| TO DO |
The word "undefined" occurs in some of the lines below; copy each of those lines.

====== PROVIDED DATA ======

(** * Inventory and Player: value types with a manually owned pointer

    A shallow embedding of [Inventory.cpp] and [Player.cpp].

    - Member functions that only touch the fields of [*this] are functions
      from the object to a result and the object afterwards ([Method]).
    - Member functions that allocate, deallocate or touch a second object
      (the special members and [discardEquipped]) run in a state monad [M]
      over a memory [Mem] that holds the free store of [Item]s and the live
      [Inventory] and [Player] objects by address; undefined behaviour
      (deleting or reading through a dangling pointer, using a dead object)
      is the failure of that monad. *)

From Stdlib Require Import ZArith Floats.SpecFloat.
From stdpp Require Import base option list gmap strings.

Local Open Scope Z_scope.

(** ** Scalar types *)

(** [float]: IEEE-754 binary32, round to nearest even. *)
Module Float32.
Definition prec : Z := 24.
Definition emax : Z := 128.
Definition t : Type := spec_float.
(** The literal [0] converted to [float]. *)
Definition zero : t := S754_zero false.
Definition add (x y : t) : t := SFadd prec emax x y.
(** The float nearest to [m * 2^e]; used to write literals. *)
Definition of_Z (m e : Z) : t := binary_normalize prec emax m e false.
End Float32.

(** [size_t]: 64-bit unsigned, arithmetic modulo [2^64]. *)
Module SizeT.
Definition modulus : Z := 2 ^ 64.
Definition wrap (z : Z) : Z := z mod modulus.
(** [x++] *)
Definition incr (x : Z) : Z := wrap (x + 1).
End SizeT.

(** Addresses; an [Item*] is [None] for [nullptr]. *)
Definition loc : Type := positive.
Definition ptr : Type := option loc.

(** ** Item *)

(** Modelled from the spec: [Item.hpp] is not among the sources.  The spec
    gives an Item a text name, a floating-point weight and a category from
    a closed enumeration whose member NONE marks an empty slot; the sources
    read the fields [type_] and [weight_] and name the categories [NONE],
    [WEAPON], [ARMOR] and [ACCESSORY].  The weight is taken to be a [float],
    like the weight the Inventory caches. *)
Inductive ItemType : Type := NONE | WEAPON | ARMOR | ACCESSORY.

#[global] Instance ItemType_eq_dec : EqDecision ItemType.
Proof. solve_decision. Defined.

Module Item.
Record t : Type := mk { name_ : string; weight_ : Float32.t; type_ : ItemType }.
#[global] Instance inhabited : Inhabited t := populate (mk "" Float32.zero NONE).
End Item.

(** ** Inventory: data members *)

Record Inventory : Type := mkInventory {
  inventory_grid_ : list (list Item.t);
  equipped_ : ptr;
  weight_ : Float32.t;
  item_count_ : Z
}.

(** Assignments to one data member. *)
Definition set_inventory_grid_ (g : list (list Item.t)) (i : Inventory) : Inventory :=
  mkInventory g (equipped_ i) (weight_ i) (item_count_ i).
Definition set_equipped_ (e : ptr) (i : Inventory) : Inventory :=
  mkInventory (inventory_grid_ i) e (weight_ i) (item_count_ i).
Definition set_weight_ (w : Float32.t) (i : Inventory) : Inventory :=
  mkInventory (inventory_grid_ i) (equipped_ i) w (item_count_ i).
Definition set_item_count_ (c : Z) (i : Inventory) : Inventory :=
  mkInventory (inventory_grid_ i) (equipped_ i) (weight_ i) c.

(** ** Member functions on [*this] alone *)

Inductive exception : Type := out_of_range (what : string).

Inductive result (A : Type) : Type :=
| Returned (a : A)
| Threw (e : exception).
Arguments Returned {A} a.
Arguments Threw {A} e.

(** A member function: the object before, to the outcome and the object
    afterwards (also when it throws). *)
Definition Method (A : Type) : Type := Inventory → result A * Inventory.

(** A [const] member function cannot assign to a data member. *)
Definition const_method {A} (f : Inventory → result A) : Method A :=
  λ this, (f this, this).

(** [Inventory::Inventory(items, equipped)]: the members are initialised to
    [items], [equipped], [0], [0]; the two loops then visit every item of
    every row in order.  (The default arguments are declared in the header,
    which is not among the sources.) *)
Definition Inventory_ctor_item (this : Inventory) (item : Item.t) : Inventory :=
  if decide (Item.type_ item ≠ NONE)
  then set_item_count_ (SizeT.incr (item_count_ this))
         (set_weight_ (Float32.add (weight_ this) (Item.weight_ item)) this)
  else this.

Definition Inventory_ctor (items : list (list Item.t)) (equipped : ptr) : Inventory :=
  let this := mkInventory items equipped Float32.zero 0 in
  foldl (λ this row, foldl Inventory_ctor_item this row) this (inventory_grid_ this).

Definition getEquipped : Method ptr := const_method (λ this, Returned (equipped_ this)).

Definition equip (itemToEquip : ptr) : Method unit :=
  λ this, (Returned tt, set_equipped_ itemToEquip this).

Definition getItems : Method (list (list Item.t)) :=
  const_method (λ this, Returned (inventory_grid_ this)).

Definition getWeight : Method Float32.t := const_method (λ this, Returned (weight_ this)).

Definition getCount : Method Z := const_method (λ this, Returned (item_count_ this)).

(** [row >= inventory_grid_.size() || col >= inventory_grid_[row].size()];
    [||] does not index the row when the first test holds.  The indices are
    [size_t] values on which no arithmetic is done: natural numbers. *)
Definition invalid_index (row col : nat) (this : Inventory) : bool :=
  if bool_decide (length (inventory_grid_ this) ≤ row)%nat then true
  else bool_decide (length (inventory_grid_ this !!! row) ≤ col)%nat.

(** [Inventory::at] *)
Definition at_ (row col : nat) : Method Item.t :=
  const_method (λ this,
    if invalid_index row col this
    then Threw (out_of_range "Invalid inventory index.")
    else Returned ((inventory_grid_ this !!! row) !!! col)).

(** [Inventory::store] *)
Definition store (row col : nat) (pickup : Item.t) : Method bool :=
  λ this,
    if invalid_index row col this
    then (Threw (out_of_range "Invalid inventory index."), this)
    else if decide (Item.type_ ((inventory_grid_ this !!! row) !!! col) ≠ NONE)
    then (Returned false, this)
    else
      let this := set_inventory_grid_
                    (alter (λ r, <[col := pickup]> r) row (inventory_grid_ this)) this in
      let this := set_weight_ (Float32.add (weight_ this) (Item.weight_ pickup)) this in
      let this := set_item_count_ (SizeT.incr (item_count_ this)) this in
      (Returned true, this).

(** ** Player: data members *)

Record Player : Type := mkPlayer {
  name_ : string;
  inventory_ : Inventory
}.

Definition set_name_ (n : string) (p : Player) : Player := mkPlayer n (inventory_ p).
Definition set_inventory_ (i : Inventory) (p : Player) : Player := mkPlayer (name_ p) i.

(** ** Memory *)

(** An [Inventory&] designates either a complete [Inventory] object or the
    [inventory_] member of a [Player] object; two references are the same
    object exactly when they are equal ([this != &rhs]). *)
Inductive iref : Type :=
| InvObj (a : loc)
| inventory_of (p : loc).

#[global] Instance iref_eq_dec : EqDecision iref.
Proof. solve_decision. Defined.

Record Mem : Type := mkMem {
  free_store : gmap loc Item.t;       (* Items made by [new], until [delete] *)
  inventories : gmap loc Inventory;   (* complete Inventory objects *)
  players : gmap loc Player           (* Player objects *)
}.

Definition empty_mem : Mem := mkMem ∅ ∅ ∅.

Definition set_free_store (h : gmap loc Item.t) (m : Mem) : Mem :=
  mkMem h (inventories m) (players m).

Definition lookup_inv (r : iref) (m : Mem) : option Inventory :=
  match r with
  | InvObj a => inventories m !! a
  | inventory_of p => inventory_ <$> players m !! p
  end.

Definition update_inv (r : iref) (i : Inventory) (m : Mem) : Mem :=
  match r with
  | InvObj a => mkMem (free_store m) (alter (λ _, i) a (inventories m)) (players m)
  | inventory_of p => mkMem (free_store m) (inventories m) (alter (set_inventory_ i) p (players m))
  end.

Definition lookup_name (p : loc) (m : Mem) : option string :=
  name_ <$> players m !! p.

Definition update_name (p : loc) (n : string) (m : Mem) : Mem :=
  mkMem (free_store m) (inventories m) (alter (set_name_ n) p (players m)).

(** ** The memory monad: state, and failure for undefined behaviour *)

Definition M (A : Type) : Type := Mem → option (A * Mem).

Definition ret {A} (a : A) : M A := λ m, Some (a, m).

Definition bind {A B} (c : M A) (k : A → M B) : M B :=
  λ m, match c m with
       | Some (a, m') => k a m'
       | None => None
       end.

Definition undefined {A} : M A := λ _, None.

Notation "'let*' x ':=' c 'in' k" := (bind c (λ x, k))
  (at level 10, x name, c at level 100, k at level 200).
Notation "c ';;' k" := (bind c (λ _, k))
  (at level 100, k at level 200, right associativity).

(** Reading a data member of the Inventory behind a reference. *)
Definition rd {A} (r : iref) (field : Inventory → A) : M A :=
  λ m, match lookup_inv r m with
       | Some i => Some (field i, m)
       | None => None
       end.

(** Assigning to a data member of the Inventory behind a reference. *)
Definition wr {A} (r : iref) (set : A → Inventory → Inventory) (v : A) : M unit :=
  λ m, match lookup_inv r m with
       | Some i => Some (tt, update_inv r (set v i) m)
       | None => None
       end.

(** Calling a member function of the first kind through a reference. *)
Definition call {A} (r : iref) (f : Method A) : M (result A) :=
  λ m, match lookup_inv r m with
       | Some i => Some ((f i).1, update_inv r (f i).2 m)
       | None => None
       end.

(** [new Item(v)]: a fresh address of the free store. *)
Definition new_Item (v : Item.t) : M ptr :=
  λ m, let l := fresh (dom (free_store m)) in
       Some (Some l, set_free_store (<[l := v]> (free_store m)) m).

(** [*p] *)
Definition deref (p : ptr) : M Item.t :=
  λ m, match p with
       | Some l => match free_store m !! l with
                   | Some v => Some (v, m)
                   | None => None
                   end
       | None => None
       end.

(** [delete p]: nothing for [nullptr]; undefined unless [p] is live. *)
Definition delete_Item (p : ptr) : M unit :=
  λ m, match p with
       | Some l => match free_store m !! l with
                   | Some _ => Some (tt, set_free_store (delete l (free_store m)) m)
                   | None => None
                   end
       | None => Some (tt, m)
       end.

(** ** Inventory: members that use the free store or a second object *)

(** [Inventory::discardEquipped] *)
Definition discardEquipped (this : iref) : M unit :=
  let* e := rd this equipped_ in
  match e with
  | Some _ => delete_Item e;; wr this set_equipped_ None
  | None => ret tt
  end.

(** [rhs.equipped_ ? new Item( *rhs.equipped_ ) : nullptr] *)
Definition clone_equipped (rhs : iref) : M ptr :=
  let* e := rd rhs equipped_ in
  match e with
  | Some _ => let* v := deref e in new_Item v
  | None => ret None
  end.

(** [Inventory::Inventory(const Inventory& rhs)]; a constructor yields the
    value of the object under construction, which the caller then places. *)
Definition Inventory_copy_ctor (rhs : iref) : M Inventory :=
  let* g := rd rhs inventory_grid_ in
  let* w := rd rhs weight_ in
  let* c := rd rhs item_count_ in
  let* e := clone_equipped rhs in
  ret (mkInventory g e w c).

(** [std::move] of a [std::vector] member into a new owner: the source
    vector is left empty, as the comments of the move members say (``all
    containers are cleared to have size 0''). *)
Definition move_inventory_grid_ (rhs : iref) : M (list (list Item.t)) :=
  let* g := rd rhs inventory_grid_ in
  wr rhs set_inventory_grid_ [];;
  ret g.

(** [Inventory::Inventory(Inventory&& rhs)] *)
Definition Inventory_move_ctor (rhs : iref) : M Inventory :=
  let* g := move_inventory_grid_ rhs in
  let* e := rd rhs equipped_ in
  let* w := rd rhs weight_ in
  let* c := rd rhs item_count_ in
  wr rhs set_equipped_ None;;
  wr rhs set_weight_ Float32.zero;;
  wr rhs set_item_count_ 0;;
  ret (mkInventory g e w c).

======

| SOLUTION BELOW |
      [Inventory] and [Player] objects by address; undefined behaviour
(** ** The memory monad: state, and failure for undefined behaviour *)
Definition undefined {A} : M A := λ _, None.
(** [delete p]: nothing for [nullptr]; undefined unless [p] is live. *)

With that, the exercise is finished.